Task instructions:
Your answer should be the exact lines of the data below from the one containing "Lemma http_error_no_network (status" through the one containing "n = length (app_fetches a) →"; please include nothing else.
[Information given — start]
(* ===== verification/Lifecycle.v ===== *)
(** * Lifecycle: a request from the event to the page

    What [searchPokemon] and [getRandomPokemon] do on each path: the prompt
    for an empty query, the request, the record shown, the message for each
    class of failure, and the cleanup that runs on every path. *)

From S2P Require Import Prelude JsRuntime Formatter State View Images Card Fetcher Controller.

(** ** Lemmas on the messages *)

Lemma includes_digits_false (c : ascii) (n : string) (z : Z) :
  is_digit c = false → (0 ≤ z)%Z → includes (String c n) (toString z) = false.
Proof.
  intros Hc Hz. apply includes_absent.
  eapply string_forallb_impl, (toString_digits z Hz).
  intros d Hd. apply negb_true_iff, ascii_eqb_false. by intros <-; rewrite Hc in Hd.
Qed.

(** The decimal text of a number from 0 to 999 holds ["404"] only if the
    number is 404. *)
Lemma includes_404_toString (z : Z) :
  (0 ≤ z ≤ 999)%Z → includes "404" (toString z) = true → z = 404%Z.
Proof.
  intros Hz Hinc. apply toString_inj. change (toString 404) with "404".
  apply includes_same_length; [|done].
  pose proof (includes_length _ _ Hinc). pose proof (toString_length_le 2 z).
  simpl in *. lia.
Qed.

Lemma http_error_no_404 (status : Z) :
  (0 ≤ status ≤ 999)%Z → status ≠ 404%Z →
  includes "404" ("HTTP error! status: " +:+ toString status) = false.
Proof.
  intros Hs Hne. rewrite includes_skip by done.
  destruct (includes "404" (toString status)) eqn:E; [|done].
  by apply includes_404_toString in E.
Qed.

Lemma http_error_no_network (status : Z) :
  (0 ≤ status)%Z → includes "network" ("HTTP error! status: " +:+ toString status) = false.
Proof. intros Hs. rewrite includes_skip by done. by apply includes_digits_false. Qed.

(** Nor does the text for a status below zero, which no response has. *)
Lemma http_error_never_network (status : Z) :
  includes "network" ("HTTP error! status: " +:+ toString status) = false.
Proof.
  destruct (Z.lt_ge_cases status 0) as [Hs|Hs]; [|by apply http_error_no_network].
  rewrite toString_neg, includes_skip, (includes_skip _ _ "-") by done.
  apply includes_absent. eapply string_forallb_impl, pretty_N_digits.
  intros d Hd. apply negb_true_iff, ascii_eqb_false. by intros <-.
Qed.

Lemma msg_not_found_includes (query : string) : includes query (msg_not_found query) = true.
Proof.
  unfold msg_not_found. rewrite <-(string_app_assoc "Pokemon " dquote). apply includes_infix.
Qed.

Lemma msg_not_found_head (query : string) : charAt 0 (msg_not_found query) = "P".
Proof. done. Qed.

Lemma msg_not_found_neq (query : string) :
  msg_not_found query ≠ msg_network ∧ msg_not_found query ≠ msg_generic.
Proof. split; intros E; apply (f_equal (charAt 0)) in E; by rewrite msg_not_found_head in E. Qed.

(** ** Lemmas on the two halves of a request *)

Lemma delete_last_app {A} (l : list A) (x : A) : delete (length l) (l ++ [x]) = l.
Proof. induction l as [|y l IH]; simpl; [done|]. by rewrite IH. Qed.

Lemma lookup_last_app {A} (l : list A) (x : A) : (l ++ [x]) !! length l = Some x.
Proof. by rewrite lookup_app_r, Nat.sub_diag. Qed.

(** A fetch that was just started settles: its continuation runs on the
    state with the task taken off the list. *)
Lemma handle_settle_last (url : string) (k : continuation) (o : fetch_outcome) (a : app)
    (n : nat) :
  n = length (app_fetches a) →
  handle (EvFetchSettled n o) (start_fetch url k a) = Some (resume k o (log_request url a)).
Proof.
  intros ->. simpl. rewrite lookup_last_app. simpl. rewrite delete_last_app. by destruct a.
Qed.

Lemma searchPokemon_nonempty (a : app) :
  truthy_string (read_query a) = true →
  searchPokemon a =
    start_fetch (fetch_url (read_query a)) (KSearch (read_query a)) (on_dom showLoading a).
Proof. intros H. unfold searchPokemon. by rewrite H. Qed.

Lemma searchPokemon_empty (a : app) :
  truthy_string (read_query a) = false →
  searchPokemon a = on_dom (showError (Some msg_empty_query)) a.
Proof. intros H. unfold searchPokemon. by rewrite H. Qed.

Lemma read_query_nonempty_iff (a : app) :
  truthy_string (read_query a) = true ↔
  string_forallb Ascii.is_space (pokemonInput (app_dom a)) = false.
Proof.
  rewrite <-not_false_iff_true, read_query_empty_iff. apply not_true_iff_false.
Qed.

(** A search submitted and settled, as one run. *)
Lemma run_search (a : app) (o : fetch_outcome) :
  truthy_string (read_query a) = true →
  run [EvSubmit; EvFetchSettled (length (app_fetches a)) o] a =
    Some (resume (KSearch (read_query a)) o
            (log_request (fetch_url (read_query a)) (on_dom showLoading a))).
Proof.
  intros Hq. cbn [run]. change (handle EvSubmit a) with (Some (searchPokemon a)).
  rewrite searchPokemon_nonempty by done. cbn [mbind option_bind].
  by rewrite (handle_settle_last _ _ _ (on_dom showLoading a)).
Qed.

Lemma run_random (a : app) (k : Z) (o : fetch_outcome) :
  valid_draw k = true →
  run [EvClickRandom k; EvFetchSettled (length (app_fetches a)) o] a =
    Some (resume KRandom o
            (log_request (fetch_url (toString (randomId k))) (on_dom showLoading a))).
Proof.
  intros Hk. cbn [run].
  change (handle (EvClickRandom k) a)
    with (if valid_draw k then Some (getRandomPokemon k a) else None).
  rewrite Hk. cbn [mbind option_bind].
  unfold getRandomPokemon. by rewrite (handle_settle_last _ _ _ (on_dom showLoading a)).
Qed.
[Information given — finish]
Answer for this exercise:
Lemma http_error_no_network (status : Z) :
  (0 ≤ status)%Z → includes "network" ("HTTP error! status: " +:+ toString status) = false.
Proof. intros Hs. rewrite includes_skip by done. by apply includes_digits_false. Qed.

(** Nor does the text for a status below zero, which no response has. *)
Lemma http_error_never_network (status : Z) :
  includes "network" ("HTTP error! status: " +:+ toString status) = false.
Proof.
  destruct (Z.lt_ge_cases status 0) as [Hs|Hs]; [|by apply http_error_no_network].
  rewrite toString_neg, includes_skip, (includes_skip _ _ "-") by done.
  apply includes_absent. eapply string_forallb_impl, pretty_N_digits.
  intros d Hd. apply negb_true_iff, ascii_eqb_false. by intros <-.
Qed.

Lemma msg_not_found_includes (query : string) : includes query (msg_not_found query) = true.
Proof.
  unfold msg_not_found. rewrite <-(string_app_assoc "Pokemon " dquote). apply includes_infix.
Qed.

Lemma msg_not_found_head (query : string) : charAt 0 (msg_not_found query) = "P".
Proof. done. Qed.

Lemma msg_not_found_neq (query : string) :
  msg_not_found query ≠ msg_network ∧ msg_not_found query ≠ msg_generic.
Proof. split; intros E; apply (f_equal (charAt 0)) in E; by rewrite msg_not_found_head in E. Qed.

(** ** Lemmas on the two halves of a request *)

Lemma delete_last_app {A} (l : list A) (x : A) : delete (length l) (l ++ [x]) = l.
Proof. induction l as [|y l IH]; simpl; [done|]. by rewrite IH. Qed.

Lemma lookup_last_app {A} (l : list A) (x : A) : (l ++ [x]) !! length l = Some x.
Proof. by rewrite lookup_app_r, Nat.sub_diag. Qed.

(** A fetch that was just started settles: its continuation runs on the
    state with the task taken off the list. *)
Lemma handle_settle_last (url : string) (k : continuation) (o : fetch_outcome) (a : app)
    (n : nat) :
  n = length (app_fetches a) →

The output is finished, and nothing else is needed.